De jour comme de nuit, Gianluca et ses amis assistent à chaque débarquement sur le port pour distribuer thé, vêtements chauds et biscuits aux migrants. Et recueillir leurs témoignages. Gianluca me raconte celle du frère à Wissem, un Tunisien qui vit désormais à Paris. « Wissem est revenu à Lampedusa pour savoir ce qui était arrivé à son petit frère de 18 ans, disparu en mer. Il l'avait au téléphone lors de sa traversée et puis la communication a coupé subitement. Sa barque a, en fait, pris l'eau. Sur 100 passagers, seuls 7 ont réussi à survivre en s'accrochant au reste du bateau. Dont le frère de Wissem. Puis il a fini par se laisser couler deux heures avant l'arrivée de la guardia di finanza ».
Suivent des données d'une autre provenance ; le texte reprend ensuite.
Lemma load_Some name v :
  g !! name = Some v → load name (World h g r c o) = (Ok v, World h g r c o).
Proof. intros E. by rewrite load_run, E. Qed.

Lemma setattr_run l cls attrs name v :
  h !! l = Some (ObjInstance cls attrs) →
  setattr l name v (World h g r c o)
  = (Ok tt, World (<[l := ObjInstance cls (<[name := v]> attrs)]> h) g r c o).
Proof. intros E. unfold setattr. simpl. by rewrite E. Qed.

Lemma update_run d cls attrs :
  h !! d = Some (ObjInstance cls attrs) →
  Pydeck.update d (World h g r c o)
  = (Ok tt, World h g r c (o ++ [Refreshed (Pydeck.deck_json h attrs)])).
Proof.
  intros E. unfold Pydeck.update, Pydeck.to_json, bind. simpl. by rewrite E.
Qed.

Lemma show_run d cls attrs :
  h !! d = Some (ObjInstance cls attrs) →
  Pydeck.show d (World h g r c o)
  = (Ok tt, World h g r c (o ++ [Shown (Pydeck.deck_json h attrs)])).
Proof.
  intros E. unfold Pydeck.show, Pydeck.to_json, bind. simpl. by rewrite E.
Qed.

Lemma draw_row_run (cells : list Z) o' :
  for_each cells (λ col, if col =? 1 then print "*" else print "-")
    (World h g r c o')
  = (Ok tt, World h g r c
              (o' ++ map (λ col, Printed (if col =? 1 then "*" else "-")) cells)).
Proof.
  revert o'. induction cells as [|col cells IH]; intros o'; simpl.
  - by rewrite (right_id_L [] (++)).
  - erewrite bind_Ok.
    2:{ instantiate (1 := World h g r c (o' ++ [Printed (if col =? 1 then "*" else "-")])).
        by destruct (col =? 1). }
    rewrite IH. by rewrite <- (assoc_L (++)).
Qed.

Lemma draw_rows_run (rows : list loc) (B : list (list Z)) :
  Forall2 (λ l row, h !! l = Some (ObjRow row)) rows B →
  ∀ o',
  for_each rows (λ row,
    cells <- iter_row row ;;
    for_each cells (λ col, if col =? 1 then print "*" else print "-") ;;;
    print newline) (World h g r c o')
  = (Ok tt, World h g r c (o' ++ drawing B)).
Proof.
  induction 1 as [|l row rows B El _ IH]; intros o'; simpl.
  - by rewrite (right_id_L [] (++)).
  - erewrite bind_Ok.
    2:{ erewrite bind_Ok by (unfold iter_row; simpl; by rewrite El).
        erewrite bind_Ok by apply draw_row_run.
        unfold print, emit, set_out. simpl. reflexivity. }
    rewrite IH. by rewrite <- !(assoc_L (++)).
Qed.

Lemma draw_board_run b B :
  read_board h b = Some B →
  Conway.draw_board b (World h g r c o) = (Ok tt, World h g r c (o ++ drawing B)).
Proof.
  intros HB. apply read_board_Some in HB as (rows & Eb & HF).
  unfold Conway.draw_board.
  erewrite bind_Ok by (unfold iter_board; simpl; by rewrite Eb).
  by apply draw_rows_run.
Qed.

End script.

(** ** One round of each loop *)

Section rounds.
Context (h : list pyobj) (g : gmap string pyval) (r : rng)
        (c : list call) (o : list effect).
Context (b : loc) (B : list (list Z)).
Context (Hboard : g !! "board" = Some (VRef b)).
Context (HB : read_board h b = Some B) (HR : rectangular B).

Lemma text_demo_body_run i :
  Conway.text_demo_body i (World h g r c o)
  = (Ok tt,
     World (next_heap h (height B) (life_step B))
           (<["board" := VRef (length h)]> (<["i" := VInt i]> g))
           (Rng (draws r) (used r + height B * width B)%nat)
           (c ++ life_calls b (length h) B)
           (o ++ text_events i (life_step B))).
Proof.
  destruct (life_step_dims B) as [HL _].
  unfold Conway.text_demo_body.
  do 2 step_prim.
  step_with ltac:(apply load_Some; by rewrite lookup_insert_ne).
  step_with ltac:(reflexivity).
  step_with ltac:(by apply LifeRuns.process_life_run).
  step_prim.
  step_with ltac:(apply load_Some; by rewrite lookup_insert_eq).
  step_with ltac:(reflexivity).
  step_with ltac:(apply draw_board_run; by apply read_next_board).
  step_prim.
  unfold sleep, emit, text_events. simpl.
  by rewrite <- !(assoc_L (++)).
Qed.

Context (l d : loc) (lattrs dattrs : gmap string pyval).
Context (Hlayer : g !! "layer" = Some (VRef l)) (Hr : g !! "r" = Some (VRef d)).
Context (Hpurple : g !! "PURPLE" = Some Conway.PURPLE).
Context (Hpink : g !! "PINK" = Some Conway.PINK).
Context (Hl : h !! l = Some (ObjInstance "Layer" lattrs)).
Context (Hd : h !! d = Some (ObjInstance "Deck" dattrs)).

Lemma animation_body_run i :
  Conway.animation_body i (World h g r c o)
  = (Ok tt,
     World (<[l := ObjInstance "Layer" (<["data" := board_records (life_step B)]> lattrs)]>
              (next_heap h (height B) (life_step B)))
           (<["records" := board_records (life_step B)]>
              (<["board" := VRef (length h)]> (<["i" := VInt i]> g)))
           (Rng (draws r) (used r + height B * width B)%nat)
           (c ++ life_calls b (length h) B)
           (o ++ [Refreshed (Pydeck.deck_json
                             (<[l := ObjInstance "Layer"
                                       (<["data" := board_records (life_step B)]> lattrs)]>
                                (next_heap h (height B) (life_step B))) dattrs);
                  Slept (VDec 1 (-1))])).
Proof.
  destruct (life_step_dims B) as [HL HF].
  pose proof HR as (HH & HW & _).
  destruct (dims_rectangular _ _ _ (life_step_dims B) HH HW) as (HR' & _ & _).
  assert (l ≠ d) as Hld by (intros ->; congruence).
  unfold Conway.animation_body.
  step_prim.
  step_with ltac:(apply load_Some; by rewrite lookup_insert_ne).
  step_with ltac:(reflexivity).
  step_with ltac:(by apply LifeRuns.process_life_run).
  step_prim.
  step_with ltac:(apply load_Some; by rewrite lookup_insert_eq).
  step_with ltac:(reflexivity).
  erewrite bind_Ok.
  2:{ rewrite convert_board_to_df_with.
      erewrite convert_with_run; [|by apply read_next_board|done].
      rewrite records_of_board; [reflexivity| |];
        by rewrite !lookup_insert_ne by done. }
  step_prim.
  step_with ltac:(apply load_Some; by rewrite lookup_insert_eq).
  step_with ltac:(apply load_Some; by rewrite !lookup_insert_ne by done).
  step_with ltac:(reflexivity).
  step_with ltac:(eapply setattr_run; by apply next_heap_old).
  step_with ltac:(apply load_Some; by rewrite !lookup_insert_ne by done).
  step_with ltac:(reflexivity).
  erewrite bind_Ok.
  2:{ eapply update_run. rewrite list_lookup_insert_ne by done.
      by apply next_heap_old. }
  unfold sleep, emit. simpl. by rewrite <- !(assoc_L (++)).
Qed.

End rounds.

(** ** Many rounds *)

Lemma range_from_cons (s : Z) (k : nat) :
  map (λ m : nat, s + Z.of_nat m) (seq 0 (S k))
  = s :: map (λ m : nat, (s + 1) + Z.of_nat m) (seq 0 k).
Proof.
  simpl. f_equal; [lia|]. rewrite <- seq_shift, map_map.
  apply map_ext. intros; lia.
Qed.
Une première embarcation, un vieux rafiot bleu qui fait péniblement son tout dernier voyage, entre au port. La barque est pleine à craquer de Sub-sahariens et de Bangladais qui ont fuit Tripoli où ils travaillaient. Les policiers les font entrer les uns après les autres dans un bus qui les conduira vers un centre de rétention sur l'île. Durant ce laps de temps, des migrants qui ont la tête baissée, comme pour s'excuser d'envahir leur île, lèvent alors les yeux et croisent le regard d'un habitant venu s'assurer que « ce n'est pas de la science-fiction ». Après ce regard, ils s'échangent ensuite un timide geste de la main, puis un plus grand, puis un clin d'oeil, puis un grand sourire. « C'est ça les Lampedusiens. Ils sont capables de dire les pires horreurs sur les migrants, et quand ils sont en face d'eux, ils sont tellement touchés par ces gens qu'ils sont prêts à tout leur donner », lance Gianluca.

Je reste quant à moi bluffer par ces contacts, comme de petites étincelles, si brèves mais si intenses entre ces deux mondes qui partagent au fond un même sentiment, celui d'être totalement laissés pour compte.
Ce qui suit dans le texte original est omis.